Lobo worked for six months then contracted "bleeders disease," a condition in which the
white corpuscles are diminished, Jerone said.  Lobo had to be euthanized, but he had
done his duty.  
"He stopped us from walking into a couple of ambushes," Jerone said.

Willy was Lobo's replacement.

It was while searching for tunnels in the sand at a beach about 12 miles south of the
demilitarized zone separating North and South Vietnam, that Willy performed the feat for
which he was promoted and Jerone honored.

"He found a tunnel," Jerone said.  "It looked like plain sand.  But as he sat by it, this
woman pops up with two grenades with no pins.  They [the U.S. troops] shot her in the
face, and she fell back.  
The guy that was with her was one of the 10 top Vietcong the U.S. was looking for, so they
promoted him [Willy] to corporal.  They had a little ceremony for him.  The brigadier
general came down and gave a citation to Willy."

Instead of doggy C-rations, Willy got a hamburger that day.

When he was discharged, Jerone left Willy in Vietnam with another soldier.  As he spoke
of his canine colleague, tears welled up in his eyes.

"It was like leaving your best friend," Jerone said.  "My sanity was the dog.  A lot of guys
came back and ended up in the nut house."

In 1973, when Jerone started his canine academy in Bayside, he also came up with the
idea for a K-9 Patrol the Koch administration put into effect in December 1980, teaming
trained dogs with police officers in the subways.

But Jerone said he had to fight for recognition as the author of the idea, which took seven
years to implement, "because everybody at City Hall only knew dogs as four-legged
animals that eat, defecate and bite people," he said.

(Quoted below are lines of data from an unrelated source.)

(** [cancel]; [restoringFromCaughtError] is not read by the body. *)
Definition cancel (h : Host) (transition : Navigation)
    (restoringFromCaughtError : bool) (this : NavigationStateManager)
    : NavigationStateManager * list Effect :=
  let called := call_optional (nav_cancel transition) in
  let current := navigation_currentEntry h in
  if negb (String.eqb (entry_id current) (entry_id (activeHistoryEntry this))) then
    if negb (String.eqb (entry_key current) (entry_key (activeHistoryEntry this))) then
      (this,
       called ++
       [Navigation_traverseTo (entry_key (activeHistoryEntry this))
          (InfoString "rollback")])
    else
      let this := resetInternalState transition this in
      (this,
       called ++
       [Navigation_navigate (serialize (rawUrlTree this))
          {| opt_state := entry_getState (activeHistoryEntry this);
             opt_history := Replace;
             opt_info := InfoString "rollback" |}])
  else (this, called).

(** ** Router events *)

(** Modelled from the spec: [NavigationCancellationCode] of [../events], which
    is not part of the sources at hand.  The manager names two members, "guard
    rejected" and "resolver produced no data"; every other code is kept as an
    opaque numbered value. *)
Inductive NavigationCancellationCode :=
| GuardRejected
| NoDataFromResolver
| OtherCancellationCode (n : nat).

(** The event classes [handleRouterEvent] tests with [instanceof], in the order
    of the tests; [OtherEvent] stands for every other router event.
    [NavigationCancel] carries its optional [code]. *)
Inductive Event :=
| NavigationStart
| NavigationSkipped
| RoutesRecognized
| BeforeActivateRoutes
| NavigationCancel (code : option NavigationCancellationCode)
| NavigationError
| NavigationEnd
| OtherEvent.

(** [e.code === GuardRejected || e.code === NoDataFromResolver]. *)
Definition code_triggers_cancel (code : option NavigationCancellationCode) : bool :=
  match code with
  | Some GuardRejected => true
  | Some NoDataFromResolver => true
  | _ => false
  end.

(** [handleRouterEvent(e, transition)].  [r] is the reference held by the
    caller and [transition] the object it points to; the method only reads it.
    [transition.finalUrl!] asserts that the pipeline has set [finalUrl] before
    [RoutesRecognized]; the result is [None] when the assertion is violated,
    where [undefined] would be handed to the URL-handling strategy. *)
Definition handleRouterEvent (h : Host) (e : Event) (r : TransitionRef)
    (transition : Navigation) (this : NavigationStateManager)
    : option (NavigationStateManager * list Effect) :=
  match e with
  | NavigationStart =>
      Some (set_stateMemento (createStateMemento this) this, [])
  | NavigationSkipped =>
      Some (set_rawUrlTree (initialUrl transition) this, [])
  | RoutesRecognized =>
      if negb (skipLocationChange (extras transition)) then
        match finalUrl transition with
        | Some final =>
            let rawUrl := merge final (initialUrl transition) in
            Some (this,
                  navigate h rawUrl r transition
                    (String.eqb (urlUpdateStrategy this) "deferred"))
        | None => None
        end
      else Some (this, [])
  | BeforeActivateRoutes =>
      Some (this, call_optional (nav_commitUrl transition))
  | NavigationCancel code =>
      if code_triggers_cancel code
      then Some (cancel h transition false this)
      else Some (this, [])
  | NavigationError =>
      Some (cancel h transition true this)
  | NavigationEnd =>
      Some (set_activeHistoryEntry (navigation_currentEntry h) this, [])
  | OtherEvent => Some (this, [])
  end.

(** ** Native events *)

(** How a listener returns: normally, or by throwing. *)
Inductive Completion :=
| Normal
| Throw (msg : string).

Definition set_commitUrl (cb : option Callback) (t : Navigation) : Navigation :=
  {| initialUrl := initialUrl t;
     finalUrl := finalUrl t;
     extras := extras t;
     nav_finish := nav_finish t;
     nav_cancel := nav_cancel t;
     nav_commitUrl := cb |}.

(** [handleNavigate(event)].  [store] holds the [Navigation] objects;
    [info.transition!.commitUrl = ...] is an assignment through the reference
    and throws a [TypeError] when [info.transition] is [undefined], after
    [this.info] was written and before [event.intercept] is reached. *)
Definition handleNavigate (event : NavigateEvent)
    (store : gmap TransitionRef Navigation) (this : NavigationStateManager)
    : NavigationStateManager * gmap TransitionRef Navigation * list Effect * Completion :=
  let i := event_info event in
  let this := set_info i this in
  if canIntercept event && truthy (info_prop intercept i) then
    let interceptOptions commit :=
      {| io_focusReset := info_prop focusReset i;
         io_scroll := info_prop scroll i;
         io_commit := commit;
         io_handler := BindFinishCancel (info_prop transition i) |} in
    if truthy (info_prop deferredCommit i) then
      match info_prop transition i with
      | Some r =>
          match store !! r with
          | Some t =>
              (this,
               <[r := set_commitUrl (Some (CommitEvent (event_id event))) t]> store,
               [Event_intercept (event_id event)
                  (interceptOptions (Some AfterTransition))],
               Normal)
          | None => (this, store, [], Throw "TypeError")
          end
      | None => (this, store, [], Throw "TypeError")
      end
    else
      (this, store, [Event_intercept (event_id event) (interceptOptions None)], Normal)
  else (this, store, [], Normal).

(** [nonRouterCurrentEntryChangeSubject.emit(event)]: every subscriber reads
    [navigation.currentEntry!] and calls its listener with the entry's [url]
    and [getState()]. *)
Definition emit (h : Host) (this : NavigationStateManager) : list Effect :=
  map (fun l => Listener l (entry_url (navigation_currentEntry h))
                  (entry_getState (navigation_currentEntry h)))
      (nonRouterCurrentEntryChangeSubject this).

(** [handleCurrentEntryChange(event)]; the event object is only forwarded to
    the subscribers, which do not read it. *)
Definition handleCurrentEntryChange (h : Host) (this : NavigationStateManager)
    : NavigationStateManager * list Effect :=
  let i := info this in
  if negb (info_truthy i) then (this, emit h this)
  else if truthy (info_prop rollback i)
  then (set_activeHistoryEntry (navigation_currentEntry h) this, [])
  else (this, []).

Definition registerNonRouterCurrentEntryChangeListener (listener : nat)
    (this : NavigationStateManager) : NavigationStateManager :=
  set_subscribers (nonRouterCurrentEntryChangeSubject this ++ [listener]) this.

(** ** Construction *)

(** The properties of [ROUTER_CONFIGURATION] the manager reads. *)
Record RouterConfig := {
  config_canceledNavigationResolution : option string;
  config_urlUpdateStrategy : option string;
}.

(** [inject(ROUTER_CONFIGURATION, {optional: true}) || {}]. *)
Definition options_of (config : option RouterConfig) : RouterConfig :=
  match config with
  | Some c => c
  | None => {| config_canceledNavigationResolution := None;
               config_urlUpdateStrategy := None |}
  end.

(** [value || fallback] on an optional string: [undefined] and [''] are
    falsy. *)
Definition or_else (value : option string) (fallback : string) : string :=
  match value with
  | Some s => if String.eqb s "" then fallback else s
  | None => fallback
  end.

(** [new UrlTree()] and [createEmptyState(urlTree, null)]. *)
Variable emptyUrlTree : UrlTree.
Variable createEmptyState : UrlTree -> RouterState.

(** The field initialisers, in declaration order. *)
Definition initial_fields (config : option RouterConfig) (h : Host)
    : NavigationStateManager :=
  let options := options_of config in
  let this :=
    {| canceledNavigationResolution :=
         or_else (config_canceledNavigationResolution options) "replace";
       urlUpdateStrategy := or_else (config_urlUpdateStrategy options) "deferred";
       currentUrlTree := emptyUrlTree;
       rawUrlTree := emptyUrlTree;
       activeHistoryEntry := navigation_currentEntry h;
       routerState := createEmptyState emptyUrlTree;
       stateMemento := {| memento_rawUrlTree := emptyUrlTree;
                          memento_currentUrlTree := emptyUrlTree;
                          memento_routerState := createEmptyState emptyUrlTree |};
       nonRouterCurrentEntryChangeSubject := [];
       info := InfoUndefined |} in
  set_stateMemento (createStateMemento this) this.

Working constantly with dogs, the longed-for Bronze Star Medal was never far from
Jerone's mind.  
He has counted almost to the hour the time he waited for it: "Thirty-three years, two
months and one day," he said.

He wrote to the Army several times about it but "never got a reply," he said.  Still, "I hoped
for the best."

When he moved to Fresh Meadows in 1996, he sought Gennaro's help.  "I was able to
prove I was awarded the medal," he said.

But when Gennaro's office called him in mid-May to pick it up, Jerone told them, "Let me
think about
it."

"I was too emotional," he said.

"He was just so overwhelmed by it".

On May 28, however, "I woke up, and for some reason I said, 'I'm going to get the medal
today,'" Jerone said.

Three students he is training to be certified master dog trainers - Peter Giglio, of
Ridgewood; Shirley Smoker, of Holbrook, and Joanne Bruno, of Old Bridge, N.J., - were at
his academy the next day to congratulate Jerone, known as "Uncle Tony" or "St. Anthony"
to many of them.

"I'm glad; it's long overdue, because I have the honor of seeing my teacher who inspired
me, get it," Giglio said.

"Ditto," Smoker said.

Bruno said: "I think it's sad you have to wait so long and not be recognized for something
that saved so many lives and was well deserved."

Jerone offers free Doggie Boot Camps to the public on Sundays from 1 to 4 p.m. in
Crocheron Park in Bayside.  Pooches are taught to heel and sit.